Martin Edmondson, Ubisoft Reflections
Q: That hoped-for element of time and quality aside, what's the difference between a Ubisoft Driver and an Atari Driver?
Martin Edmondson: I don't want to get too stuck into the Atari situation, but when it comes to Ubisoft they are totally quality-orientated, so we have meetings and discussions about, "What's the best for the game?" and not, "What's the cheapest thing we can do?" It sounds like a cliche, but that's genuinely what happened.
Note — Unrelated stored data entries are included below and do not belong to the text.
(** * Tag generation and build planning of [build/src/utils/config.js]

    A shallow embedding of the tag generator, the tag reverse lookup, the
    build-order planner and the parent and updated tags of [config.js], with
    the properties stated about them. The functions that read the file
    system or the environment are not part of it, and what the functions
    write to the console is left out.

    Conventions of the embedding:
    - a JavaScript string is a [string] of one-byte code units;
    - an optional string that is [undefined] or [null] is [None] where the
      code does not tell the two apart. The variant of [getTagList], which is
      compared with [===], is a [VariantArgument], for which they differ; in
      the functions that write an optional string into a text
      ([getUpdatedTag], the message of [getParentTagForVersion]), [None] is
      [undefined], an argument that is not passed;
    - an object used as a dictionary whose enumeration order matters
      ([config.definitionBuildSettings], [variantTags], a multi-parent map) is
      an association list in enumeration order, with distinct keys, none of
      them an array index (JavaScript enumerates those first); the other
      dictionaries are [gmap]s;
    - the dictionaries hold their own keys. The definition ids of the
      registry (the keys of [config.definitionBuildSettings],
      [config.definitionVariants] and [config.definitionVersions], and the
      parent ids) are not names of members that an object inherits from
      [Object.prototype] ([inheritedName]). A key that is passed to a
      function, or a declared variant, can be such a name: where the code
      then reads the inherited member in place of [undefined], the embedding
      says what follows ([getLatestTag], [getTagsForVersion], [tagTemplates],
      [getParentTagForVersion], [parentOfVariant]); elsewhere the member is,
      like [undefined], not a value of the expected type, and the lookup gives
      [None];
    - a function that can throw returns an [Outcome]. *)

From Stdlib Require Import Ascii ZArith Lia.
From Stdlib Require String.
From stdpp Require Import base option list strings gmap.

Local Open Scope char_scope.
Local Open Scope stdpp_scope.

(** ** The JavaScript string operations the module uses *)

Module JS.

(** A truthy string is a non-empty one. *)
Definition truthy (s : string) : bool :=
  match s with EmptyString => false | String _ _ => true end.

Definition isLineTerminator (c : ascii) : bool :=
  Ascii.eqb c "010" || Ascii.eqb c "013".

(** [\d] *)
Definition isDigit (c : ascii) : bool :=
  let n := nat_of_ascii c in Nat.leb 48 n && Nat.leb n 57.

Fixpoint take (n : nat) (s : string) : string :=
  match n, s with
  | S n', String c s' => String c (take n' s')
  | _, _ => EmptyString
  end.

Fixpoint drop (n : nat) (s : string) : string :=
  match n, s with
  | S n', String _ s' => drop n' s'
  | _, _ => s
  end.

(** [s.charAt(s.length - 1)], [None] standing for the empty string that
    [charAt] gives out of range. *)
Fixpoint lastChar (s : string) : option ascii :=
  match s with
  | EmptyString => None
  | String c EmptyString => Some c
  | String _ s' => lastChar s'
  end.

(** [s.charAt(s.length - 1) === ':'] *)
Definition endsWithColon (s : string) : bool :=
  match lastChar s with
  | Some c => Ascii.eqb c ":"
  | None => false
  end.

(** What is left of [s] after the prefix [p], when [s] starts with [p]. *)
Fixpoint stripPrefix (p s : string) : option string :=
  match p, s with
  | EmptyString, _ => Some s
  | String a p', String b s' => if Ascii.eqb a b then stripPrefix p' s' else None
  | String _ _, EmptyString => None
  end.

(** [s.split(sep)] for a one-character separator. *)
Fixpoint split (sep : ascii) (s : string) : list string :=
  match s with
  | EmptyString => [EmptyString]
  | String c s' =>
      if Ascii.eqb c sep then EmptyString :: split sep s'
      else match split sep s' with
           | part :: parts => String c part :: parts
           | [] => [String c EmptyString]
           end
  end.

(** [s.includes(c)] for a one-character argument. *)
Fixpoint includesChar (c : ascii) (s : string) : bool :=
  match s with
  | EmptyString => false
  | String d s' => Ascii.eqb c d || includesChar c s'
  end.

(** [s.replace(/c/mg, '')]: every occurrence of the character removed. *)
Fixpoint removeAll (c : ascii) (s : string) : string :=
  match s with
  | EmptyString => EmptyString
  | String d s' => if Ascii.eqb c d then removeAll c s' else String d (removeAll c s')
  end.

(** The expansion of a replacement string by [String.prototype.replace]
    (GetSubstitution) for a pattern without capture groups: [$$] is a dollar,
    [$&] the matched text, [$`] the text before the match and [$'] the text
    after it; every other character stands for itself. *)
Fixpoint getSubstitution (matched before after replacement : string) : string :=
  match replacement with
  | EmptyString => EmptyString
  | String c r =>
      if Ascii.eqb c "$" then
        match r with
        | EmptyString => String c EmptyString
        | String d r' =>
            if Ascii.eqb d "$" then String "$" (getSubstitution matched before after r')
            else if Ascii.eqb d "&" then matched +:+ getSubstitution matched before after r'
            else if Ascii.eqb d "`" then before +:+ getSubstitution matched before after r'
            else if Ascii.eqb d "'" then after +:+ getSubstitution matched before after r'
            else String c (getSubstitution matched before after r)
        end
      else String c (getSubstitution matched before after r)
  end.

(** A pattern, seen at one position of the text: the matched text and what
    follows it when the pattern matches there. *)
Definition Matcher := string -> option (string * string).

(** The leftmost match: the text before it, the match and the text after. *)
Fixpoint search (m : Matcher) (s : string) : option (string * string * string) :=
  match m s with
  | Some (matched, after) => Some (EmptyString, matched, after)
  | None =>
      match s with
      | EmptyString => None
      | String c s' =>
          match search m s' with
          | Some (before, matched, after) => Some (String c before, matched, after)
          | None => None
          end
      end
  end.

(** [s.replace(pattern, replacement)] without the [g] flag: the leftmost
    match only is replaced. *)
Definition replace (m : Matcher) (replacement s : string) : string :=
  match search m s with
  | Some (before, matched, after) =>
      before +:+ getSubstitution matched before after replacement +:+ after
  | None => s
  end.

(** A string pattern. *)
Definition literal (pattern : string) : Matcher :=
  fun s => match stripPrefix pattern s with
           | Some after => Some (pattern, after)
           | None => None
           end.

(** [/\$\{?VARIANT\}?/] *)
Definition variantPlaceholder : Matcher :=
  fun s =>
    let closing (opened after : string) :=
      match after with
      | String c after' =>
          if Ascii.eqb c "}" then (opened +:+ "}", after') else (opened, after)
      | EmptyString => (opened, after)
      end in
    match stripPrefix "${VARIANT" s with
    | Some after => Some (closing "${VARIANT" after)
    | None =>
        match stripPrefix "$VARIANT" s with
        | Some after => Some (closing "$VARIANT" after)
        | None => None
        end
    end.

(** The longest run of characters that [.] matches at the start of [s]. *)
Fixpoint lineLength (s : string) : nat :=
  match s with
  | EmptyString => 0
  | String c s' => if isLineTerminator c then 0 else S (lineLength s')
  end.

(** [/:.+/] *)
Definition colonAndRest : Matcher :=
  fun s =>
    match s with
    | String c after =>
        if Ascii.eqb c ":" then
          match lineLength after with
          | 0 => None
          | S n => Some (String c (take (S n) after), drop (S n) after)
          end
        else None
    | EmptyString => None
    end.

(** The number of digits at the start of [s]. *)
Fixpoint digitsLength (s : string) : nat :=
  match s with
  | EmptyString => 0
  | String c s' => if isDigit c then S (digitsLength s') else 0
  end.

(** [s.replace(/^\d+-/, '')] *)
Definition stripNumericPrefix (s : string) : string :=
  match digitsLength s with
  | 0 => s
  | S n =>
      match drop (S n) s with
      | String c after => if Ascii.eqb c "-" then after else s
      | EmptyString => s
      end
  end.

(** *** The regular expressions built by [new RegExp]

    The patterns built from a registry and a registry path use literal
    characters, [.], [.+] and the capturing [(.+)]. *)
Inductive RegexItem :=
| RChar (c : ascii)
| RDot
| RDotPlus
| RGroupDotPlus.

(** The greedy [.+]: the longest run first, then shorter ones, down to one
    character, until the rest of the pattern matches. *)
Fixpoint tryLengths (rest : string -> option (list string)) (capture : bool)
    (s : string) (n : nat) : option (list string) :=
  match n with
  | 0 => None
  | S n' =>
      match rest (drop n s) with
      | Some groups => Some (if capture then take n s :: groups else groups)
      | None => tryLengths rest capture s n'
      end
  end.

(** The capture groups when the items match at the start of [s]. *)
Fixpoint matchItems (items : list RegexItem) (s : string) : option (list string) :=
  match items with
  | [] => Some []
  | RChar c :: rest =>
      match s with
      | String d s' => if Ascii.eqb c d then matchItems rest s' else None
      | EmptyString => None
      end
  | RDot :: rest =>
      match s with
      | String d s' => if isLineTerminator d then None else matchItems rest s'
      | EmptyString => None
      end
  | RDotPlus :: rest => tryLengths (matchItems rest) false s (lineLength s)
  | RGroupDotPlus :: rest => tryLengths (matchItems rest) true s (lineLength s)
  end.

(** [regexp.exec(s)]: the capture groups of the leftmost match. *)
Fixpoint exec (items : list RegexItem) (s : string) : option (list string) :=
  match matchItems items s with
  | Some groups => Some groups
  | None =>
      match s with
      | EmptyString => None
      | String _ s' => exec items s'
      end
  end.

(** The characters with a meaning of their own in a regular expression,
    [.] apart. *)
Definition isRegexSyntax (c : ascii) : bool :=
  includesChar c "\^$*+?()[]{}|".

(** The items of a regular expression source made of literal characters and
    [.]; [None] for a source with other regular expression syntax, which this
    development does not interpret. *)
Fixpoint plainItems (source : string) : option (list RegexItem) :=
  match source with
  | EmptyString => Some []
  | String c source' =>
      if isRegexSyntax c then None
      else match plainItems source' with
           | Some items => Some ((if Ascii.eqb c "." then RDot else RChar c) :: items)
           | None => None
           end
  end.

End JS.

(** ** Results of functions that can throw *)

(** What the module throws: the [TypeError] of the runtime, raised when a
    property of [undefined] or [null] is read, or a string. *)
Inductive Thrown :=
| TypeError
| ThrownString (message : string).

Inductive Outcome (A : Type) :=
| Returns (a : A)
| Throws (e : Thrown).

Arguments Returns {A} a.
Arguments Throws {A} e.

Global Instance Outcome_ret : MRet Outcome := @Returns.
Global Instance Outcome_bind : MBind Outcome :=
  fun A B f o => match o with Returns a => f a | Throws e => Throws e end.

(** [l.forEach] with a body that updates an accumulator and can throw. *)
Fixpoint forEachOutcome {A B : Type} (f : B -> A -> Outcome B) (l : list A) (acc : B)
    : Outcome B :=
  match l with
  | [] => Returns acc
  | x :: l' => acc' ← f acc x; forEachOutcome f l' acc'
  end.

(** ** The registry: [config] *)

(** [obj[key]] for an object kept as an association list. *)
Fixpoint property {A : Type} (key : string) (obj : list (string * A)) : option A :=
  match obj with
  | [] => None
  | (k, v) :: obj' => if String.eqb k key then Some v else property key obj'
  end.

(** The names of the members that every object inherits from
    [Object.prototype]: for such a [key] that is no own key of [obj],
    [obj[key]] is the inherited member, a function or an object, and not
    [undefined]. *)
Definition inheritedName (key : string) : bool :=
  bool_decide (key ∈ ["constructor"; "__defineGetter__"; "__defineSetter__";
                      "hasOwnProperty"; "__lookupGetter__"; "__lookupSetter__";
                      "isPrototypeOf"; "propertyIsEnumerable"; "toString"; "valueOf";
                      "__proto__"; "toLocaleString"]).

(** The [parent] of a definition: absent, a definition id, or an object from
    variant to parent id. *)
Inductive Parent :=
| NoParent
| ParentId (id : string)
| ParentMap (variantParentMap : list (string * string)).

(** The [latest] property: absent, a boolean, or the name of a variant. *)
Inductive Latest :=
| LatestAbsent
| LatestBool (b : bool)
| LatestVariant (variant : string).

Global Instance Latest_eq_dec : EqDecision Latest.
Proof. solve_decision. Defined.

(** An entry of [config.definitionBuildSettings]: the [build] object of a
    manifest. *)
Record BuildSettings := {
  tags : option (list string);
  parent : Parent;
  variantTags : option (list (string * list string));
  versionedTagsOnly : bool;
  latest : Latest;
  idMismatch : option string
}.

Record Config := {
  definitionBuildSettings : list (string * BuildSettings);
  definitionVariants : gmap string (list string);
  definitionVersions : gmap string string
}.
The other difference is that staff within the company pretty much all play games, and the people that are in charge of game content are incredibly good game-players. I've not experienced that before within a publisher – people that know games well. So you actually listen to what they say, whereas I've had experiences in the past where somebody says, "No, this isn't very good and that isn't very good," and I'm thinking, "What on Earth are you talking about?"
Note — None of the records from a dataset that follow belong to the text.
(** * OpenRouter interface: the streaming conversation engine of [src/App.tsx]

    A shallow embedding of the chat client's state handling: the IndexedDB
    helpers, the debounced save, the chat and message handlers of the [App]
    component and the server-sent-event loop of [handleSendMessage], with the
    properties the specification states about them.

    Conventions of the embedding.
    - A JavaScript string is a [string]; one character stands for one UTF-16
      code unit, and the alphabet is restricted to the code units below 256.
    - Timestamps ([Date.now()], [created]) are integers in [Z].
    - A React state setter is an explicit state update.  [setX(v)] stores [v];
      [setX(prev => e)] queues the updater, and React runs the queued
      updaters, in call order, once the synchronous segment that called them
      has finished.  A ref read inside an updater
      ([streamingMessageRef.current]) is read when the updater runs.  In a
      segment that does not write the ref this is the ref's value at the
      call, and the updater is applied where it is called; the segment that
      meets the end of the stream writes the ref in its [finally], so the
      updater queued there runs on the state the segment leaves.
    - An [async] handler is the composition of its synchronous segments; a
      value the handler closes over is the value of the state at the call.
    - [uuidv4()] is a function of a call counter kept with the state.
    - The effects that persist the state after a render ([saveChatMetadata],
      [debouncedSaveChat]) are not part of the handlers; the debounced save
      is modelled on its own, with the time of each call. *)

From Stdlib Require Import String Ascii List ZArith Bool Lia.
From stdpp Require Import gmap strings.
Import ListNotations.

Local Open Scope string_scope.
Local Open Scope list_scope.

(** ** JavaScript string primitives used by the component *)

Module Js.

(** [s.startsWith(p)] *)
Definition startsWith (p s : string) : bool := String.prefix p s.

(** [s.slice(n)] for a non-negative literal [n] *)
Fixpoint slice (n : nat) (s : string) : string :=
  match n, s with
  | O, _ => s
  | S _, EmptyString => EmptyString
  | S n', String _ r => slice n' r
  end.

(** [s.substring(a, b)]: the code units from [min a b] up to [max a b],
    clamped to the length of [s]. *)
Definition substring (a b : nat) (s : string) : string :=
  String.substring (Nat.min a b) (Nat.max a b - Nat.min a b) s.

(** White space and line terminators of ECMAScript among the code units
    below 256: TAB, LF, VT, FF, CR, SP, NBSP. *)
Definition isWhiteSpace (c : ascii) : bool :=
  let n := nat_of_ascii c in
  (Nat.leb 9 n && Nat.leb n 13) || Nat.eqb n 32 || Nat.eqb n 160.

Fixpoint trimStart (s : string) : string :=
  match s with
  | EmptyString => EmptyString
  | String c r => if isWhiteSpace c then trimStart r else s
  end.

Fixpoint trimEnd (s : string) : string :=
  match s with
  | EmptyString => EmptyString
  | String c r =>
      match trimEnd r with
      | EmptyString => if isWhiteSpace c then EmptyString else String c EmptyString
      | r' => String c r'
      end
  end.

(** [s.trim()] *)
Definition trim (s : string) : string := trimEnd (trimStart s).

(** [\d] of a regular expression without the unicode flag: [0-9] *)
Definition isDigit (c : ascii) : bool :=
  let n := nat_of_ascii c in Nat.leb 48 n && Nat.leb n 57.

(** [s.split(sep)] for a separator of one code unit: the pieces between the
    occurrences of [sep]; never empty: the empty string splits into one empty piece. *)
Fixpoint split (sep : ascii) (s : string) : list string :=
  match s with
  | EmptyString => [EmptyString]
  | String c r =>
      if Ascii.eqb c sep then EmptyString :: split sep r
      else match split sep r with
           | piece :: pieces => String c piece :: pieces
           | [] => [String c EmptyString]
           end
  end.

(** Truthiness of a string: non-empty. *)
Definition truthy (s : string) : bool := negb (String.eqb s EmptyString).

(** [a || b] on strings that may be [undefined] *)
Definition orElse (a : option string) (b : string) : string :=
  match a with
  | Some s => if truthy s then s else b
  | None => b
  end.

(** Line feed, the separator of [chunk.split("\n")]. *)
Definition LF : ascii := ascii_of_nat 10.

End Js.

(** ** Data model: the TypeScript interfaces *)

Inductive Role := user | assistant | system.

Inductive MessageType := reasoning | regular.

Inductive ContentPart :=
| text_part (text : string)
| image_url_part (url : string).

(** [content: string | Array<...>] *)
Inductive Content :=
| Text (s : string)
| Parts (ps : list ContentPart).

Module Message.
Record t := mk {
  id : string;
  role : Role;
  content : Content;
  reasoning : option string;
  messageType : option MessageType
}.
End Message.

Module Chat.
Record t := mk {
  id : string;
  name : string;
  messages : list Message.t;
  activePresetIndex : nat;
  created : Z
}.
End Chat.

Module ChatMetadata.
Record t := mk {
  id : string;
  name : string;
  created : Z;
  messageCount : nat;
  lastModified : Z
}.
End ChatMetadata.

Module Preset.
Record t := mk {
  name : string;
  modelId : string;
  systemPrompt : string
}.
End Preset.

Global Instance Role_eq_dec : EqDecision Role.
Proof. solve_decision. Defined.

Global Instance MessageType_eq_dec : EqDecision MessageType.
Proof. solve_decision. Defined.

(** [hasDefaultName] takes a [Chat | ChatMetadata]: anything with a [name]. *)
Class Named (A : Type) := name_of : A -> string.

Global Instance Chat_named : Named Chat.t := Chat.name.
Global Instance ChatMetadata_named : Named ChatMetadata.t := ChatMetadata.name.

(** [/^Chat \d+$/.test(s)] *)
Definition matchesChatDigits (s : string) : bool :=
  Js.startsWith "Chat " s &&
  let digits := Js.slice 5 s in
  Js.truthy digits && forallb Js.isDigit (list_ascii_of_string digits).

Definition hasDefaultName {A} `{Named A} (chat : A) : bool :=
  matchesChatDigits (name_of chat).

(** [msg.messageType !== "reasoning"] *)
Definition notReasoning (msg : Message.t) : bool :=
  negb (bool_decide (Message.messageType msg = Some reasoning)).

(** [msg.messageType === "reasoning" && msg.id.startsWith("reasoning-")] *)
Definition isReasoningMessage (msg : Message.t) : bool :=
  bool_decide (Message.messageType msg = Some reasoning) &&
  Js.startsWith "reasoning-" (Message.id msg).

(** String conversion of a content value, as [+] applies it: a string is
    itself, an array is its elements joined by commas, each part object
    printing as [[object Object]]. *)
Definition contentToString (c : Content) : string :=
  match c with
  | Text s => s
  | Parts ps => String.concat "," (map (fun _ => "[object Object]") ps)
  end.

(** [c + s] *)
Definition contentPlus (c : Content) (s : string) : Content :=
  Text (contentToString c +:+ s).

(** ** The IndexedDB object store ([setItem], [getItem], [deleteItem]) *)

(** The values the component keeps in the store. *)
Inductive DBValue :=
| VApiKey (s : string)
| VPresets (ps : list Preset.t)
| VMetadata (ms : list ChatMetadata.t)
| VChat (c : Chat.t).

Definition setItem (key : string) (value : DBValue)
  (db : gmap string DBValue) : gmap string DBValue :=
  <[key := value]> db.

Definition getItem (key : string) (db : gmap string DBValue) : option DBValue :=
  db !! key.

Definition deleteItem (key : string) (db : gmap string DBValue)
  : gmap string DBValue :=
  delete key db.

Definition CHAT_METADATA_KEY : string := "ORI_chat_metadata".

(** The template [`ORI_chat_${chatId}`] *)
Definition chatKey (chatId : string) : string := "ORI_chat_" +:+ chatId.

Global Arguments chatKey : simpl never.

(** [loadChat]: the stored chat, or a falsy result when there is none. *)
Definition loadChat (chatId : string) (db : gmap string DBValue) : option Chat.t :=
  match getItem (chatKey chatId) db with
  | Some (VChat chat) => Some chat
  | _ => None
  end.

(** ** The debounced save ([createDebouncedSave])

    [pendingSaves] is a JavaScript [Map]: insertion ordered, [set] on a key
    already present replaces the value in place.  [lodash.debounce(f, 1000)]
    with its default options runs [f] once, 1000 ms after the latest call:
    every call re-arms the timer.  The state records the deadline of the
    armed timer and the log of the [setItem] calls issued so far. *)

Module DebouncedSave.

Record t := mk {
  pendingSaves : list (string * Chat.t);
  timer : option Z;
  writes : list (string * DBValue)
}.

Definition wait : Z := 1000.

(** [createDebouncedSave()] *)
Definition create : t := mk [] None [].

(** [Map.prototype.set] *)
Fixpoint mapSet (k : string) (v : Chat.t) (m : list (string * Chat.t))
  : list (string * Chat.t) :=
  match m with
  | [] => [(k, v)]
  | (k', v') :: rest =>
      if String.eqb k' k then (k, v) :: rest else (k', v') :: mapSet k v rest
  end.

(** [Map.prototype.get] *)
Fixpoint mapGet (k : string) (m : list (string * Chat.t)) : option Chat.t :=
  match m with
  | [] => None
  | (k', v') :: rest => if String.eqb k' k then Some v' else mapGet k rest
  end.

(** The debounced function: take the entries, clear the map, and issue one
    [setItem] per entry. *)
Definition executeSave (c : t) : t :=
  let saves := pendingSaves c in
  mk [] None
     (writes c ++ map (fun '(chatId, chat) => (chatKey chatId, VChat chat)) saves).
You then become slightly [throws hands in the air]. It's the polar opposite now; it becomes much more collaborative and the game's better for it.
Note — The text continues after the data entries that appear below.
(** * Emergency Response Optimization System: allocation engine

    A shallow embedding of the dispatch endpoint ([backend.py]) and of the
    capacity-weighted allocator ([optimize_allocation.py]), with the
    properties of the specification stated and settled against it.

    Modelling conventions.
    - Python [float] values are idealised: real numbers ([R]) in the
      dispatcher, where the haversine formula needs [sin], [cos] and
      [atan2], and exact rationals ([Q]) in the allocator, where only
      [+], [*], comparison and [round] occur.  IEEE rounding, [inf] and
      [nan] are outside the model.
    - The builtins [float(str)] and [int(str)] are parameters of the
      development; every theorem holds for any parser.
    - Exceptions are values of [pyexn]; a function that may raise returns
      a [result]. *)

From Stdlib Require Import Ascii String ZArith QArith Qabs Qround.
From Stdlib Require Import Reals Lra Lia Psatz.
From stdpp Require Import list strings.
Q: Is there a bullish sense that this is definitely intended to be a big, ongoing IP again, not just one more roll of the dice to see what happens?
Martin Edmondson: Yeah. I certainly hope so - it's all in the hands of the consumer, obviously, as the game has to sell and be received well, but everything is being lined up in the way it should.
It's had the investment, it's a strong IP still, it's a unique proposition in terms of Shift, it feels like Driver 1 – so that's got a lot of people quite excited because never mind the story, never mind the mechanics, just driving is good fun. So it's got all that stuff, and all the effort that's gone into it – I think it's got the best possible chance.
Q: Is there any sense that you have to, as good as the game may be, defeat a certain level of negative preconception based on what's happened in the past?
Martin Edmondson: If the game is good enough, that will be a situation that exists but only for a short period of time. If the game is not good, then that will continue to haunt, and that's one of the reasons why when we got together to do this we decided that there's no half-arsing this.
This is absolutely 100 per cent "we nail it" or we just don't even bother doing it, and just release some phone games and stuff. That works for some people, but if you want to bring it back as a big IP on the big consoles, this is the only way to do it.
Q: You're releasing it on September 2nd this year, which is likely to be a very big period for very big franchise games. How confident are you Driver can get sufficient attention at that time?
Martin Edmondson: You never know until it happens, but with what we have being so different in the driving universe, and the definite story there of bringing back something to what it once was and really bringing it back up again. It's interesting - it's not just another sequel, but it easily could have been. It could have been Tanner out of the car again, running around with guns, and done very nicely, but this is really something that quite different, so I have hope.
Q: What's been the reason for the delays so far?
Martin Edmondson: It's a mixture of things. The main reason we delayed it, actually, was just to add more content. We had lots of ideas. As you develop a game you say, "Wouldn't it be great if we could do this and this and this?" but we went into one of those meetings and just said, "We've just had some good ideas but we can't deliver them on time," so you go into a long process thinking about how much these ideas are going to cost, how long will they take and we just collectedly agreed to spend the time on it and add the extra stuff.
It was extra modes, multiplayer, more multiplayer modes, split-screen two-player co-op and competitive, and a whole host of other challenges and activities to do in the city that were not originally part of the plan.
Plus obviously another year is another year of polish too, plus targeting 60 frames per second - every extra month of time that we get gets us closer to that.
Martin Edmondson is co-founder and creative director at Ubisoft Reflections. Interview by Alec Meer.